[Source material — start]
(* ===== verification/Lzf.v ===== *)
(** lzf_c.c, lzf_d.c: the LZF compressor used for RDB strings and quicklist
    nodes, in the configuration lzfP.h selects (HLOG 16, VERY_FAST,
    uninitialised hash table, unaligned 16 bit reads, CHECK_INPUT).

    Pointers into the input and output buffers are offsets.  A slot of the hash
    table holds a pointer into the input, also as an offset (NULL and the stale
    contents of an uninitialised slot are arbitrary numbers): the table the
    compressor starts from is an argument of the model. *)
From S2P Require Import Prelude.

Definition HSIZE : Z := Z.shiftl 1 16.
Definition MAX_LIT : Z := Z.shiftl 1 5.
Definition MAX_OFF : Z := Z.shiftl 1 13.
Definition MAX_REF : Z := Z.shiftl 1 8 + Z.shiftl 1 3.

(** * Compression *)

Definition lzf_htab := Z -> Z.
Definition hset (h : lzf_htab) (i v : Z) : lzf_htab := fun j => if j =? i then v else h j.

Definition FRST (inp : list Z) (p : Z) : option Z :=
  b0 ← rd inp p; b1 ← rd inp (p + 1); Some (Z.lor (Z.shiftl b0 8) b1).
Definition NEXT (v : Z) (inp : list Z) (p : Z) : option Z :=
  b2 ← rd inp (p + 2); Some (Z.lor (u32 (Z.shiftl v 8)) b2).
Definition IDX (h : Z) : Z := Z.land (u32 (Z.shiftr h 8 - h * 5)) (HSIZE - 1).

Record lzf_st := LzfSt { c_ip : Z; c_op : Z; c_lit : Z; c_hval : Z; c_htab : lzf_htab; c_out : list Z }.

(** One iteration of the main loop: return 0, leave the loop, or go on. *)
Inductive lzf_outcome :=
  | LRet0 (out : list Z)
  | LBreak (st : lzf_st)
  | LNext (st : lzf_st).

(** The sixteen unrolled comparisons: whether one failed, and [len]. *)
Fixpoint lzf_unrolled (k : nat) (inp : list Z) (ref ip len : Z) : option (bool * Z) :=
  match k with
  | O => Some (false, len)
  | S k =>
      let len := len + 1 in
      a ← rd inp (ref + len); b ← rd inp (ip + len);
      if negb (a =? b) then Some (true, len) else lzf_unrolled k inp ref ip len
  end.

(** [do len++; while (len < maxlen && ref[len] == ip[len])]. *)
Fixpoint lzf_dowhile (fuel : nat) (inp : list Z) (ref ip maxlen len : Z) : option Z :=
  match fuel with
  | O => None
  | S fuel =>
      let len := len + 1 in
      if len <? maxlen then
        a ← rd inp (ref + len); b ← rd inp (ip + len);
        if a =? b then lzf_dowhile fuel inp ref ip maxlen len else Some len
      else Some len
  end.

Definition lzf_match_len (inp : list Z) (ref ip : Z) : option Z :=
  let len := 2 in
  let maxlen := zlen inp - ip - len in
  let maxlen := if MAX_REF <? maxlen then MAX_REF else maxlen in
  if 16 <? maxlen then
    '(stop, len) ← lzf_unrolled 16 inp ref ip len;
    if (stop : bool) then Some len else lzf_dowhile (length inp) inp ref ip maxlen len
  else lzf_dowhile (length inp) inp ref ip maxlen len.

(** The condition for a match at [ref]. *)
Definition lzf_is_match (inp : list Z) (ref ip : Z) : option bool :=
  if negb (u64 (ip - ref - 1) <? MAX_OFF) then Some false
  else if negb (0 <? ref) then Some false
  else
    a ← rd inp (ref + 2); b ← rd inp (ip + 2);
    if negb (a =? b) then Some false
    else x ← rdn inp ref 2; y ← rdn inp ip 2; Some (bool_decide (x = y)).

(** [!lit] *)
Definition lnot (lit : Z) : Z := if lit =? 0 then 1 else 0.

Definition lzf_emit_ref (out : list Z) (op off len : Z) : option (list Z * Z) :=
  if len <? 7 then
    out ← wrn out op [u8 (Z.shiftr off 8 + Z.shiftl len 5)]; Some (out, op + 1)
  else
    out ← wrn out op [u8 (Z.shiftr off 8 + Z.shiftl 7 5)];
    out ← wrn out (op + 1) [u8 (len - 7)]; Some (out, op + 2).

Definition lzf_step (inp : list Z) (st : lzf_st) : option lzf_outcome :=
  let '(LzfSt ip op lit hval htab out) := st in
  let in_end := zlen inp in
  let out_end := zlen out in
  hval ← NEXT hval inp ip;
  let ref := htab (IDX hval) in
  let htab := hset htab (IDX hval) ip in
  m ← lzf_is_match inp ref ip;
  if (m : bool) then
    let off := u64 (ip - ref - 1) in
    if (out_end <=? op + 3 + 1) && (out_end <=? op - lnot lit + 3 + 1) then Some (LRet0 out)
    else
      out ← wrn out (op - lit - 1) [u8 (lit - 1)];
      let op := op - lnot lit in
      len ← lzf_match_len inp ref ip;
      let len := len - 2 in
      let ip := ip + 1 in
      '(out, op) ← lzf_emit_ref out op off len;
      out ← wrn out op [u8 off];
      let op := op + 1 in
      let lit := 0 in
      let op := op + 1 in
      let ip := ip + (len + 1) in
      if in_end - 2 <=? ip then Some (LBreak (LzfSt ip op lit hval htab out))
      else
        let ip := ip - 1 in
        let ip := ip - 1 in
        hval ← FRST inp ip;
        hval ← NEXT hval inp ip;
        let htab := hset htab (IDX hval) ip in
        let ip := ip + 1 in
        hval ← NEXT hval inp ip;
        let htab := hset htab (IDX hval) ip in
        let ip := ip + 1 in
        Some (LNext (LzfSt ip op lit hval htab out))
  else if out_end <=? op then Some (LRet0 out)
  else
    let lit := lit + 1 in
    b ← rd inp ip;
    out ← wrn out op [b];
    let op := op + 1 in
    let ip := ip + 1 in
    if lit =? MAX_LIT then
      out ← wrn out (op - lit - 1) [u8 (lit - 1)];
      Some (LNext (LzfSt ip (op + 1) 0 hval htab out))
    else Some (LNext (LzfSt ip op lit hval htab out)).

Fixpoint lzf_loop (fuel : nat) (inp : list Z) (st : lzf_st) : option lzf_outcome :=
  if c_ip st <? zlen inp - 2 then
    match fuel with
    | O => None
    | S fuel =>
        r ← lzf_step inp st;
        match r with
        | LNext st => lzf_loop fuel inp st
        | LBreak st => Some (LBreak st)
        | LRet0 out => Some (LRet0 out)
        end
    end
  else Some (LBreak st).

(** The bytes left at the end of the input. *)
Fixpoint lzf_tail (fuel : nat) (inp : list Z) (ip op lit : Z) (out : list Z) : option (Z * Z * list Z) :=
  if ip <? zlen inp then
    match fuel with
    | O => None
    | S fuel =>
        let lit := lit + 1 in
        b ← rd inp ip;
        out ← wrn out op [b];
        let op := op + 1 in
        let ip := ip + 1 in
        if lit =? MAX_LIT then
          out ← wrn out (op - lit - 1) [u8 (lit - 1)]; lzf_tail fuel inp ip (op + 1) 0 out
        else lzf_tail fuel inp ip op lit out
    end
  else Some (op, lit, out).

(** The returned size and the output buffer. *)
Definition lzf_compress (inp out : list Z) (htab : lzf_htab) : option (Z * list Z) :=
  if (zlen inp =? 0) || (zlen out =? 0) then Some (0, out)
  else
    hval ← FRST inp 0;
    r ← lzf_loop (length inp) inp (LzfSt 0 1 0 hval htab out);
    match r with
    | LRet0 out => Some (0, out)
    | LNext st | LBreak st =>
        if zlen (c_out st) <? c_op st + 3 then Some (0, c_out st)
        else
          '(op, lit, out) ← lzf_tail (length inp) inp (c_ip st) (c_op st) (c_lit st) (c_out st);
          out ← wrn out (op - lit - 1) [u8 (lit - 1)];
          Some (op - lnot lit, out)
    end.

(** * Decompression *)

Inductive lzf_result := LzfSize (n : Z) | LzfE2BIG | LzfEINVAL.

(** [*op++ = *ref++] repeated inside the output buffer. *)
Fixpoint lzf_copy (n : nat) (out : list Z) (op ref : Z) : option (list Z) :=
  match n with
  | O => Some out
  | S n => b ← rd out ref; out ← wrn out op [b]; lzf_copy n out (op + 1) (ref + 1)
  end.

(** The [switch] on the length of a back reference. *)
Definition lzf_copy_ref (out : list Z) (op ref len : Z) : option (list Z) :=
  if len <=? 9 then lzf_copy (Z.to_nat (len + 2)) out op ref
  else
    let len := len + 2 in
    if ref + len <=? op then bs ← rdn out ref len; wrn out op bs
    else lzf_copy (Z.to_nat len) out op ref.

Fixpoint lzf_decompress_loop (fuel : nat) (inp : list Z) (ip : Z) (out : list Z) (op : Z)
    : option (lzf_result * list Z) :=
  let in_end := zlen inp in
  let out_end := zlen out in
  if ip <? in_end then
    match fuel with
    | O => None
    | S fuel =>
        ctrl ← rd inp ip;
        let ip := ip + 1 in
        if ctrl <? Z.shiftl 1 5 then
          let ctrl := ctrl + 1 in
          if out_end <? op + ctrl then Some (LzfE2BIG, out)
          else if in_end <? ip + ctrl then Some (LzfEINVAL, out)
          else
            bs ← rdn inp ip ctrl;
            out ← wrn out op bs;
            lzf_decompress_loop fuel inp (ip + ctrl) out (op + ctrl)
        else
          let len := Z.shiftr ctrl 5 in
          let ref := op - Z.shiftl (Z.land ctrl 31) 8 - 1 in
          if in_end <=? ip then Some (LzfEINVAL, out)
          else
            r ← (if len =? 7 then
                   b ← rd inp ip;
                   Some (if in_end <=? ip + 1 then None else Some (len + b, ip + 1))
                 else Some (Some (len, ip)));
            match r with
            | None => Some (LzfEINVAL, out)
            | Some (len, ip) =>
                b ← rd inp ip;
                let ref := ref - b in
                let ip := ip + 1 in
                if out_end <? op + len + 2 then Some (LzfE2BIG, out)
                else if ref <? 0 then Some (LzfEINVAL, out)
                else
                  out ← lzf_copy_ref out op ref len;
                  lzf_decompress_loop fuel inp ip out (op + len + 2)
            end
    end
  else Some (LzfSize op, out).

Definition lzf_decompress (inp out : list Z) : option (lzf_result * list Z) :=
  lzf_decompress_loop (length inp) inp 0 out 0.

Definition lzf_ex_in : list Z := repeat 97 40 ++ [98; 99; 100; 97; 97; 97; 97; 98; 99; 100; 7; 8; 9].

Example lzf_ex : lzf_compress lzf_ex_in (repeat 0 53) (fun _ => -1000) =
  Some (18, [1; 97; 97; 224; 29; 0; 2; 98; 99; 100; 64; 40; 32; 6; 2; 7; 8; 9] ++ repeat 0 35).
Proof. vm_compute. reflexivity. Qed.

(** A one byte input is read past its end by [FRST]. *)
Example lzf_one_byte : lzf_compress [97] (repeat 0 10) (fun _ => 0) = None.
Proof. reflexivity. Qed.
[Source material — finish]
Taking the line that contains "r ← (if len =? 7 then" as the starting point, copy every line through the end of the listing exactly, and write nothing further.

            r ← (if len =? 7 then
                   b ← rd inp ip;
                   Some (if in_end <=? ip + 1 then None else Some (len + b, ip + 1))
                 else Some (Some (len, ip)));
            match r with
            | None => Some (LzfEINVAL, out)
            | Some (len, ip) =>
                b ← rd inp ip;
                let ref := ref - b in
                let ip := ip + 1 in
                if out_end <? op + len + 2 then Some (LzfE2BIG, out)
                else if ref <? 0 then Some (LzfEINVAL, out)
                else
                  out ← lzf_copy_ref out op ref len;
                  lzf_decompress_loop fuel inp ip out (op + len + 2)
            end
    end
  else Some (LzfSize op, out).

Definition lzf_decompress (inp out : list Z) : option (lzf_result * list Z) :=
  lzf_decompress_loop (length inp) inp 0 out 0.

Definition lzf_ex_in : list Z := repeat 97 40 ++ [98; 99; 100; 97; 97; 97; 97; 98; 99; 100; 7; 8; 9].

Example lzf_ex : lzf_compress lzf_ex_in (repeat 0 53) (fun _ => -1000) =
  Some (18, [1; 97; 97; 224; 29; 0; 2; 98; 99; 100; 64; 40; 32; 6; 2; 7; 8; 9] ++ repeat 0 35).
Proof. vm_compute. reflexivity. Qed.

(** A one byte input is read past its end by [FRST]. *)
Example lzf_one_byte : lzf_compress [97] (repeat 0 10) (fun _ => 0) = None.
Proof. reflexivity. Qed.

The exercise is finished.